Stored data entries
────────────────────

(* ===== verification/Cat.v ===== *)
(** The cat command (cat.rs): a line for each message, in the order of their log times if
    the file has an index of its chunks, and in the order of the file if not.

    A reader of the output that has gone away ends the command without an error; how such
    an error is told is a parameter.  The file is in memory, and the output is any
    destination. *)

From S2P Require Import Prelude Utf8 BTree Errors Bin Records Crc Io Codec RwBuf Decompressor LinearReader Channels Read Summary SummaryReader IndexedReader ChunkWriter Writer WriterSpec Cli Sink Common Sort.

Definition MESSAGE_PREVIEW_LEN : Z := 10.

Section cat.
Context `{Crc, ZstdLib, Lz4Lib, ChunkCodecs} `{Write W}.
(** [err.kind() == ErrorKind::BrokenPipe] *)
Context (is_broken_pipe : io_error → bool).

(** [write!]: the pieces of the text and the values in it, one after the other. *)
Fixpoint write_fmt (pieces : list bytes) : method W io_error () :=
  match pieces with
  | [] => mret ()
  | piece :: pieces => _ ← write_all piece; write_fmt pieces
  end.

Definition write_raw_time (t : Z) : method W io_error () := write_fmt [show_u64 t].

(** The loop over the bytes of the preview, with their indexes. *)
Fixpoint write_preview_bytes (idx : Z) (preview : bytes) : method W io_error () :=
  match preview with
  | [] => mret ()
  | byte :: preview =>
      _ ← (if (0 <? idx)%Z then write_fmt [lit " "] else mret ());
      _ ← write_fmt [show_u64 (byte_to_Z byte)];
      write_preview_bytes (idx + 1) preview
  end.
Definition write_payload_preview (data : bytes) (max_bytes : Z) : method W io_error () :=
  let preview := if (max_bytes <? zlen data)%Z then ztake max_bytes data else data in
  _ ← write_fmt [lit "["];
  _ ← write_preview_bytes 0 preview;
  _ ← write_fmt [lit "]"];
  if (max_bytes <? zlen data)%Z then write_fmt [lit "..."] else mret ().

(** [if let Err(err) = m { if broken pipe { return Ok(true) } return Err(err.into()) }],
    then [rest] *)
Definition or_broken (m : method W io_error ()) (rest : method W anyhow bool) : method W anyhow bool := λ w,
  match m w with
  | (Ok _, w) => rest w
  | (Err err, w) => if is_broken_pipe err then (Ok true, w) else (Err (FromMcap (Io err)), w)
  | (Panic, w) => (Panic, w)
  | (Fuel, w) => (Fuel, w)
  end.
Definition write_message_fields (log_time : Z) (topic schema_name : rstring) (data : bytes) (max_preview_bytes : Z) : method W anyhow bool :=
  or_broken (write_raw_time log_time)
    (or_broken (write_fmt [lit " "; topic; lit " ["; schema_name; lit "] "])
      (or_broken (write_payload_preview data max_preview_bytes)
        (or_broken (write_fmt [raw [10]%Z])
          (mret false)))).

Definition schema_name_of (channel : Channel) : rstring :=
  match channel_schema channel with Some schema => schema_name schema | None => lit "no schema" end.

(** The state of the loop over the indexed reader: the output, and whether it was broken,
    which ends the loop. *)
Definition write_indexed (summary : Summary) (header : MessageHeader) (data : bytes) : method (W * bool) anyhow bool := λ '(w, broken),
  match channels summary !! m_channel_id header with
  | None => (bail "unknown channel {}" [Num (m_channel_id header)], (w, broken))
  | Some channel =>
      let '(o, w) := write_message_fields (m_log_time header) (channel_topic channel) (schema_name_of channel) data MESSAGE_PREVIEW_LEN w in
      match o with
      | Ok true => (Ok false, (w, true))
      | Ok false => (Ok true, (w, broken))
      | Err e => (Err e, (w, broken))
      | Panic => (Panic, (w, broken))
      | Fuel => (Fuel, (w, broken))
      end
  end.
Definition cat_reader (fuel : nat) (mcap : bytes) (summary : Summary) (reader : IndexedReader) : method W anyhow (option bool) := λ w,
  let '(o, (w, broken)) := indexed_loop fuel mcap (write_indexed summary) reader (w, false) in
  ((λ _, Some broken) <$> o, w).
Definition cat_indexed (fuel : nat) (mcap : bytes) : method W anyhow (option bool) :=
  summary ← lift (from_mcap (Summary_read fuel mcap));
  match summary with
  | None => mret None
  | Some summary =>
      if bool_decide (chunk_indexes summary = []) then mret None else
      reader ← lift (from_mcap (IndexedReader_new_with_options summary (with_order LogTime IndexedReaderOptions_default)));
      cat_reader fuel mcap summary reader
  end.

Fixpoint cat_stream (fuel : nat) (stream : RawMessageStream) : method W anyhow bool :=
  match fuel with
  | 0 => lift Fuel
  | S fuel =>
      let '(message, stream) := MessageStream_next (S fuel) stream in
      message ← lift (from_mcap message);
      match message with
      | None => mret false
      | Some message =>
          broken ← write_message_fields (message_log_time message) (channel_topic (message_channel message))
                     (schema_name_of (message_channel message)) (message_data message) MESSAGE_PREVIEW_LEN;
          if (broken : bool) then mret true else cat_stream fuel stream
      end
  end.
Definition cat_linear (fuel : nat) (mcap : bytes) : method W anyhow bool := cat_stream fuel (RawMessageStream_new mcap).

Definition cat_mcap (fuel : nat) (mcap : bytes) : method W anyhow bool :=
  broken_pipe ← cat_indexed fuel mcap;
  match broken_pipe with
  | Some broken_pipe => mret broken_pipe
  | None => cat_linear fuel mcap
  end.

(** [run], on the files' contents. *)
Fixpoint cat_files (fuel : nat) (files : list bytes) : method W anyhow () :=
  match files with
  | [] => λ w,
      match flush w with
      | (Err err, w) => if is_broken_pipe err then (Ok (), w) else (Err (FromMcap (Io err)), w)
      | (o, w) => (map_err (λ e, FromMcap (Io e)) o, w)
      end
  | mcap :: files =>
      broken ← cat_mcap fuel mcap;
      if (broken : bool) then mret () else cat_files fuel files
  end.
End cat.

────────────────────

--- TASK TO CARRY OUT ---
Copy out each line of the data above, exactly, if it lies between the line holding "let '(o, (w, broken))" and the line holding "Some message =>", inclusive; copy no other line.

--- RESULT FOR THIS TASK ---
  let '(o, (w, broken)) := indexed_loop fuel mcap (write_indexed summary) reader (w, false) in
  ((λ _, Some broken) <$> o, w).
Definition cat_indexed (fuel : nat) (mcap : bytes) : method W anyhow (option bool) :=
  summary ← lift (from_mcap (Summary_read fuel mcap));
  match summary with
  | None => mret None
  | Some summary =>
      if bool_decide (chunk_indexes summary = []) then mret None else
      reader ← lift (from_mcap (IndexedReader_new_with_options summary (with_order LogTime IndexedReaderOptions_default)));
      cat_reader fuel mcap summary reader
  end.

Fixpoint cat_stream (fuel : nat) (stream : RawMessageStream) : method W anyhow bool :=
  match fuel with
  | 0 => lift Fuel
  | S fuel =>
      let '(message, stream) := MessageStream_next (S fuel) stream in
      message ← lift (from_mcap message);
      match message with
      | None => mret false
      | Some message =>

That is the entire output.